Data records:
Start of Block

Section crypto.
Context {CR : Crypto} {OS : OxencSwap}.
(** [signer] signs with the key of the router. *)
Definition LIM_Sign (signer : list Z -> option (list Z)) (m : LinkIntroMessage) : res (bool * LinkIntroMessage) :=
  let m := m <| Z_ := zeros 64 |> in
  let* data := encode_into LIM_MaxSize (LIM_BEncode m) in
  match data with
  | None => Ok (false, m)
  | Some data => match signer data with Some z => Ok (true, m <| Z_ := z |>) | None => Ok (false, m) end
  end.
Definition LIM_Verify (BlockBogons : bool) (now : Z) (m : LinkIntroMessage) : res bool :=
  let* data := encode_into LIM_MaxSize (LIM_BEncode (m <| Z_ := zeros 64 |>)) in
  match data with
  | None => Ok false
  | Some data =>
      if negb (verify (RouterContact.pubkey (rc m)) data (Z_ m)) then Ok false
      else RouterContact.Verify rank0 port0 ours BlockBogons now true (rc m)
  end.
(** [HandleMessage]; [GotLIM] is the handler of the session. *)
Definition LIM_HandleMessage {W} (BlockBogons : bool) (now : Z) (GotLIM : LinkIntroMessage -> W -> res (bool * W)) (m : LinkIntroMessage) (w : W) : res (bool * W) :=
  let* ok := LIM_Verify BlockBogons now m in if ok : bool then GotLIM m w else Ok (false, w).
End crypto.

(** ** DHT messages and discarded ones *)
Record DHTImmediateMessage := MkDHTImmediate { msgs : list IMessage; dht_version : Z }.
#[local] Instance eta_DHTImmediate : Eta DHTImmediateMessage := fun m => MkDHTImmediate (msgs m) (dht_version m).
Definition DHTImmediate_empty : DHTImmediateMessage := MkDHTImmediate [] proto_version.
Definition DHTImmediate_Clear (_ : DHTImmediateMessage) : DHTImmediateMessage := MkDHTImmediate [] 0.
Fixpoint write_bodies (l : list IMessage) : writer :=
  match l with [] => fun b => Ok (true, b) | m :: l => BEncode_body ours rank0 port0 (msg m) ⩓ write_bodies l end.
Definition DHTImmediate_BEncode (m : DHTImmediateMessage) : writer :=
  bencode_start_dict
  ⩓ (bencode_write_bytestring [c_a] ⩓ bencode_write_bytestring [c_m])
  ⩓ (bencode_write_bytestring [c_m] ⩓ bencode_start_list ⩓ write_bodies (msgs m) ⩓ bencode_end)
  ⩓ bencode_write_uint64_entry [c_v] proto_version
  ⩓ bencode_end.
(** [from] is the router of the session. *)
Definition DHTImmediate_DecodeKey (fuel : nat) (from : Key_t) : decode_key DHTImmediateMessage :=
  on_key [c_m] (fun m _ b => let* (ok, l, b) := DecodeMesssageList ours rank0 port0 fuel from false (msgs m) b in Ok (ok, m <| msgs := l |>, b))
  (on_key [c_v] (read_version (fun x m => m <| dht_version := x |>)) return_false).
(* ===== verification/Profiling.v ===== *)
(** * Decaying tables, profiles of routers and gossip of contacts (llarp/util/decaying_hashset.hpp,
    decaying_hashtable.hpp, llarp/profiling.cpp, llarp/router/rc_gossiper.cpp)

    The counters that decide whether a router is good enough to connect to or to build a path
    over, and the filter that keeps a contact from being gossiped again too soon. *)

From S2P Require Import Prelude Buffer Bencode Codec CryptoApi Str NetInt IpRange DnsName DnsMessage Contact Kademlia.

(** The default [now = 0s] means the clock. *)
Definition or_clock (clock now : Z) : Z := if now =? 0 then clock else now.

Module DecayingHashSet.
Record t (Val : Type) `{Countable Val} := Mk { m_CacheInterval : Z; m_Values : gmap Val Z }.
Arguments Mk {Val _ _}. Arguments m_CacheInterval {Val _ _}. Arguments m_Values {Val _ _}.
#[export] Instance eta_t {Val} `{Countable Val} : Eta (t Val) := fun s => Mk (m_CacheInterval s) (m_Values s).
Section set.
Context {Val : Type} `{Countable Val}.
Implicit Types (s : t Val) (v : Val).
Definition Size s : nat := size (m_Values s).
Definition Contains v s : bool := match m_Values s !! v with Some _ => true | None => false end.
Definition Insert (clock : Z) v (now : Z) s : bool * t Val :=
  match m_Values s !! v with
  | Some _ => (false, s)
  | None => (true, s <| m_Values ::= <[v := or_clock clock now]> |>)
  end.
Definition Upsert (clock : Z) v s : t Val := s <| m_Values ::= <[v := clock]> |>.
Definition Decay (clock now : Z) s : t Val :=
  s <| m_Values ::= filter (fun item => ~ m_CacheInterval s + item.2 <= or_clock clock now) |>.
Definition Empty s : bool := bool_decide (m_Values s = ∅).
Definition Remove v s : t Val := s <| m_Values ::= delete v |>.
End set.
End DecayingHashSet.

End of Block

=== Instructions for the task ===
Line count for the string "llarp": work it out from the records above and reply with the number alone.

=== Task answer ===
2